(Stored data entries)
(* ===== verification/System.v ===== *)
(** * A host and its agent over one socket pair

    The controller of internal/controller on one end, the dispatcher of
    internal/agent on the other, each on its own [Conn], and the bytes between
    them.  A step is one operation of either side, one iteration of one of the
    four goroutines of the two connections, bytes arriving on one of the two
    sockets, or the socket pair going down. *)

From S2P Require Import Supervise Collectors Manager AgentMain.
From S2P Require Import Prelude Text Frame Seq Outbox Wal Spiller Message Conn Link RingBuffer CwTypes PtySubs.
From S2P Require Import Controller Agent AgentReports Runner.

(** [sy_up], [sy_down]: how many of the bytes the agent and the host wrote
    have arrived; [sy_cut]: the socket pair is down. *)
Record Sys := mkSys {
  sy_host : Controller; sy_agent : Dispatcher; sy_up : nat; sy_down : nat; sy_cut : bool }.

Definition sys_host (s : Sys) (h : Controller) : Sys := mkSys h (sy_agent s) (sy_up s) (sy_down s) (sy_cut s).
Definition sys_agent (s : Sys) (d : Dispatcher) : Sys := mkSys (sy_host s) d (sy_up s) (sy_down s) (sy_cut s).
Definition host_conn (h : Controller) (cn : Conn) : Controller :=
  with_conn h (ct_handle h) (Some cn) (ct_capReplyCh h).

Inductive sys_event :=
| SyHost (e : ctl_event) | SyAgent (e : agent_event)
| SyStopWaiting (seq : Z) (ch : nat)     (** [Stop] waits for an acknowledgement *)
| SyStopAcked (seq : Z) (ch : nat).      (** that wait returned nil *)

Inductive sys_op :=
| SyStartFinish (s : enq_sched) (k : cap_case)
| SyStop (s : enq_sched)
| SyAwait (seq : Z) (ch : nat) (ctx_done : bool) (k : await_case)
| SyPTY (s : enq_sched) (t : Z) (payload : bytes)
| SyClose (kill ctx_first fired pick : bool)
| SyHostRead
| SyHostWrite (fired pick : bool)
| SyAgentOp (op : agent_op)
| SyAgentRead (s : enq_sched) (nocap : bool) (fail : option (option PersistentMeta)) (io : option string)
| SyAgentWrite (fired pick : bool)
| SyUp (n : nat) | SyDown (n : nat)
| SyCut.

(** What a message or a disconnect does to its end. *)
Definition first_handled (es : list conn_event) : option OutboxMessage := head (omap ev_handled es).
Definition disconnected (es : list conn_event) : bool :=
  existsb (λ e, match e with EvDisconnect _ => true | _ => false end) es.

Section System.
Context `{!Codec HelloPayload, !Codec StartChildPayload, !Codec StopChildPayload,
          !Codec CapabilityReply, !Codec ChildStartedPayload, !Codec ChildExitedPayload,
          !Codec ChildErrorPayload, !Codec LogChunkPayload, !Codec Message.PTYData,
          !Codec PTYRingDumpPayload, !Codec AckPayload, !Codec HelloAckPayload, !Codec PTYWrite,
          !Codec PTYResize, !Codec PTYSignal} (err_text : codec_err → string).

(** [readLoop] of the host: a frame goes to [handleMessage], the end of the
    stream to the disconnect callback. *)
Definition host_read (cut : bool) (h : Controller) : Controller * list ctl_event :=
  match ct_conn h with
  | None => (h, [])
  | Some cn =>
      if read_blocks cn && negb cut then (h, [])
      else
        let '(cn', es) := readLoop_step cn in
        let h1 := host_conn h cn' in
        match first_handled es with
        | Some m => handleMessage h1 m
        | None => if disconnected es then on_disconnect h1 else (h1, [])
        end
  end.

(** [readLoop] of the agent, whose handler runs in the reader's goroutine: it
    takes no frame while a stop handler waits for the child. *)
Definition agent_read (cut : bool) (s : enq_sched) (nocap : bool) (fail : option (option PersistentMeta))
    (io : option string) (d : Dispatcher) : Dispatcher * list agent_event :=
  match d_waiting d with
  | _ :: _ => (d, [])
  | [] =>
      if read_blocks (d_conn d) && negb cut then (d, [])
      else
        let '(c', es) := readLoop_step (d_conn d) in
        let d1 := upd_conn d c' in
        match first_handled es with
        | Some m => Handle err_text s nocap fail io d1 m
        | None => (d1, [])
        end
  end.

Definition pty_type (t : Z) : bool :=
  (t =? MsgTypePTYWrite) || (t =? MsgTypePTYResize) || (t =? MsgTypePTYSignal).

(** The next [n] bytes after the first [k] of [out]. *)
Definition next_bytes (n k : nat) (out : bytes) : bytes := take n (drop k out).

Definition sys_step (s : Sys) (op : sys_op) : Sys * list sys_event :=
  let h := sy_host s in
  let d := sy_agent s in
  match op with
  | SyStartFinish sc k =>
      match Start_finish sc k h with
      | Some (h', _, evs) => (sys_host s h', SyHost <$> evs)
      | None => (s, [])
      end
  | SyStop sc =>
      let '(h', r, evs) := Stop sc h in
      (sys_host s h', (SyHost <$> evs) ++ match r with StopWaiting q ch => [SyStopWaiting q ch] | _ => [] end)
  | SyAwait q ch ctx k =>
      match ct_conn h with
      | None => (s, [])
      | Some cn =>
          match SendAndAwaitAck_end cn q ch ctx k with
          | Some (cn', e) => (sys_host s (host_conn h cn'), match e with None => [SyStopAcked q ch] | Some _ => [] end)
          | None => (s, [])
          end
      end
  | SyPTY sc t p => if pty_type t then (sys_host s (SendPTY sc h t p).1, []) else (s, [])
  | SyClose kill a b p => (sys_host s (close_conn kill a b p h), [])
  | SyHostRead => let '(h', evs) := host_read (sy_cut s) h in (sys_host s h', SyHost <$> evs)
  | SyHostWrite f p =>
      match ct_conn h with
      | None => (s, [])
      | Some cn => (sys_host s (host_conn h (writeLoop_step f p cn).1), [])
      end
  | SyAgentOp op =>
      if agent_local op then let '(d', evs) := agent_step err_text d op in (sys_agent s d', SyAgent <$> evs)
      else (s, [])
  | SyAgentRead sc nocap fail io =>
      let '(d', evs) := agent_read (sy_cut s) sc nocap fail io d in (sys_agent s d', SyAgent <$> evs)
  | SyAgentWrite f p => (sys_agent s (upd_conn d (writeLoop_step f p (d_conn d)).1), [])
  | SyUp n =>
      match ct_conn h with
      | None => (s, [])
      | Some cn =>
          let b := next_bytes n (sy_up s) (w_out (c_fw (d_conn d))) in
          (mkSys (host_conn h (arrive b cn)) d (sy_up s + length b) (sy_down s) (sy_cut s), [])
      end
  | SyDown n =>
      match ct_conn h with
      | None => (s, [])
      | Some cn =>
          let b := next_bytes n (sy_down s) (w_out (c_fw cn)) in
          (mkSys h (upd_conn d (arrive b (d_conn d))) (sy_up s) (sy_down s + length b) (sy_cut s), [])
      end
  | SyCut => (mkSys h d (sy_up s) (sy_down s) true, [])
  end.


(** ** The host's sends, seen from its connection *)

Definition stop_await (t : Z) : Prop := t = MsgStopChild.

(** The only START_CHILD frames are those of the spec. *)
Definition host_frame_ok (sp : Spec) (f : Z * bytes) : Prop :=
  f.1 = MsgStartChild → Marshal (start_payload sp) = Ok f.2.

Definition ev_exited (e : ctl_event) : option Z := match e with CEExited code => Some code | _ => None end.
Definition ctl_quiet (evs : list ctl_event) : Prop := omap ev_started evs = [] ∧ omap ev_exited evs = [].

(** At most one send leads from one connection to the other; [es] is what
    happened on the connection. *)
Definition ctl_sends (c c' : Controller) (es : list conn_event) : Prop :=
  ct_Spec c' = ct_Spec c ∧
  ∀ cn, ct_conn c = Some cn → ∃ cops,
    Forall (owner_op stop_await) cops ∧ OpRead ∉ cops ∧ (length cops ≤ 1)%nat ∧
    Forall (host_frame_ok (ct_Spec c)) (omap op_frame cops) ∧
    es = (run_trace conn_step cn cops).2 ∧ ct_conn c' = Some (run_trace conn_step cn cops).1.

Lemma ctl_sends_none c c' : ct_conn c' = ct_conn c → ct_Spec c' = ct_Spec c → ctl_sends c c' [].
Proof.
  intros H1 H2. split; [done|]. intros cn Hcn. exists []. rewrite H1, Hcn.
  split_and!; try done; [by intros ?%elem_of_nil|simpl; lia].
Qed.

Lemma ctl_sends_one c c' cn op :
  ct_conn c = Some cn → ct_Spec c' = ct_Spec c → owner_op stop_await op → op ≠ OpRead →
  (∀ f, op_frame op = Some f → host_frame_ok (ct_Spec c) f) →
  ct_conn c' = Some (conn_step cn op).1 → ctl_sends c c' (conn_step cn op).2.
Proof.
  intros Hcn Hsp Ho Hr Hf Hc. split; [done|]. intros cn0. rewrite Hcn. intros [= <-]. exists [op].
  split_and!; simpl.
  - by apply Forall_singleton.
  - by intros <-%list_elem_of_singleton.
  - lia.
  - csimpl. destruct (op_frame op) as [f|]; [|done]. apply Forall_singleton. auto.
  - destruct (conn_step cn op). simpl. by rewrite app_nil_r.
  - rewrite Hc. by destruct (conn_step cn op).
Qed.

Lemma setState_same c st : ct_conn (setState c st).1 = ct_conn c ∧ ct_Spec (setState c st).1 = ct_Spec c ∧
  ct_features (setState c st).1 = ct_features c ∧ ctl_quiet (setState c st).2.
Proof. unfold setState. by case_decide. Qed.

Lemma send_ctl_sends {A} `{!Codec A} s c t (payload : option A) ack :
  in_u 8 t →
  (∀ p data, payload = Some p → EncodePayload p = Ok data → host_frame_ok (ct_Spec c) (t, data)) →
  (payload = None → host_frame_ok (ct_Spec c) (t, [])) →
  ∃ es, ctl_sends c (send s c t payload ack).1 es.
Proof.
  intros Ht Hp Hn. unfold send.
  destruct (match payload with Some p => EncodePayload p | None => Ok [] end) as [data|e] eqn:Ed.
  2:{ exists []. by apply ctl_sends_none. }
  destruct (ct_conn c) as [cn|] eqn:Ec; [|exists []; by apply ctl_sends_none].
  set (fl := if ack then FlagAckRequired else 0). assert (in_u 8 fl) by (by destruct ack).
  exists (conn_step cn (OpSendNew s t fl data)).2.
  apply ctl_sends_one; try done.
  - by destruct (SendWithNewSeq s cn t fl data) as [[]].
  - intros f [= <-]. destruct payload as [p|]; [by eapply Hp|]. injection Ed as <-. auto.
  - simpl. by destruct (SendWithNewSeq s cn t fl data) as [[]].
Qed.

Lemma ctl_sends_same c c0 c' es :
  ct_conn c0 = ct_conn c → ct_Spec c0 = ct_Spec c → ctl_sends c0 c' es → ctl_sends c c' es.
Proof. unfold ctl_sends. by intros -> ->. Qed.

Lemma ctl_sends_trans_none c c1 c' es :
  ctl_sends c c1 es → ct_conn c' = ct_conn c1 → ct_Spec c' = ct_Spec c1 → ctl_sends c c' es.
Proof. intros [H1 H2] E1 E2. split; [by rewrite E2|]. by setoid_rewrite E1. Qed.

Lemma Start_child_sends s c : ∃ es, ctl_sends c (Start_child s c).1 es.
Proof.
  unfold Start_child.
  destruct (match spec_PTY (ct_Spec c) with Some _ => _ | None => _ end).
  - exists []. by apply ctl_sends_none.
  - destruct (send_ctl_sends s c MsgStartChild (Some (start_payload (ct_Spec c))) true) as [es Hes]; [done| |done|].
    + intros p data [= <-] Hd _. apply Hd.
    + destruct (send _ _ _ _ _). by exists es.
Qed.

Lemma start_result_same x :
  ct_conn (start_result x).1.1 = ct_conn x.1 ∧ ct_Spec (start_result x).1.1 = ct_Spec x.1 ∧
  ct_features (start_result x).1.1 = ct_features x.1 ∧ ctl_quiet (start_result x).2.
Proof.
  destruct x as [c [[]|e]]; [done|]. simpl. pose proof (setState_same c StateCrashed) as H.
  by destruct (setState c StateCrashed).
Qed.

§ Task requirements:
Retype exactly, and only, the lines above from the one where "let '(cn', es) := readLoop_step cn in" occurs up to and including the one where "let '(h', r, evs) := Stop sc h in" occurs.

§ Solved exercise:
        let '(cn', es) := readLoop_step cn in
        let h1 := host_conn h cn' in
        match first_handled es with
        | Some m => handleMessage h1 m
        | None => if disconnected es then on_disconnect h1 else (h1, [])
        end
  end.

(** [readLoop] of the agent, whose handler runs in the reader's goroutine: it
    takes no frame while a stop handler waits for the child. *)
Definition agent_read (cut : bool) (s : enq_sched) (nocap : bool) (fail : option (option PersistentMeta))
    (io : option string) (d : Dispatcher) : Dispatcher * list agent_event :=
  match d_waiting d with
  | _ :: _ => (d, [])
  | [] =>
      if read_blocks (d_conn d) && negb cut then (d, [])
      else
        let '(c', es) := readLoop_step (d_conn d) in
        let d1 := upd_conn d c' in
        match first_handled es with
        | Some m => Handle err_text s nocap fail io d1 m
        | None => (d1, [])
        end
  end.

Definition pty_type (t : Z) : bool :=
  (t =? MsgTypePTYWrite) || (t =? MsgTypePTYResize) || (t =? MsgTypePTYSignal).

(** The next [n] bytes after the first [k] of [out]. *)
Definition next_bytes (n k : nat) (out : bytes) : bytes := take n (drop k out).

Definition sys_step (s : Sys) (op : sys_op) : Sys * list sys_event :=
  let h := sy_host s in
  let d := sy_agent s in
  match op with
  | SyStartFinish sc k =>
      match Start_finish sc k h with
      | Some (h', _, evs) => (sys_host s h', SyHost <$> evs)
      | None => (s, [])
      end
  | SyStop sc =>
      let '(h', r, evs) := Stop sc h in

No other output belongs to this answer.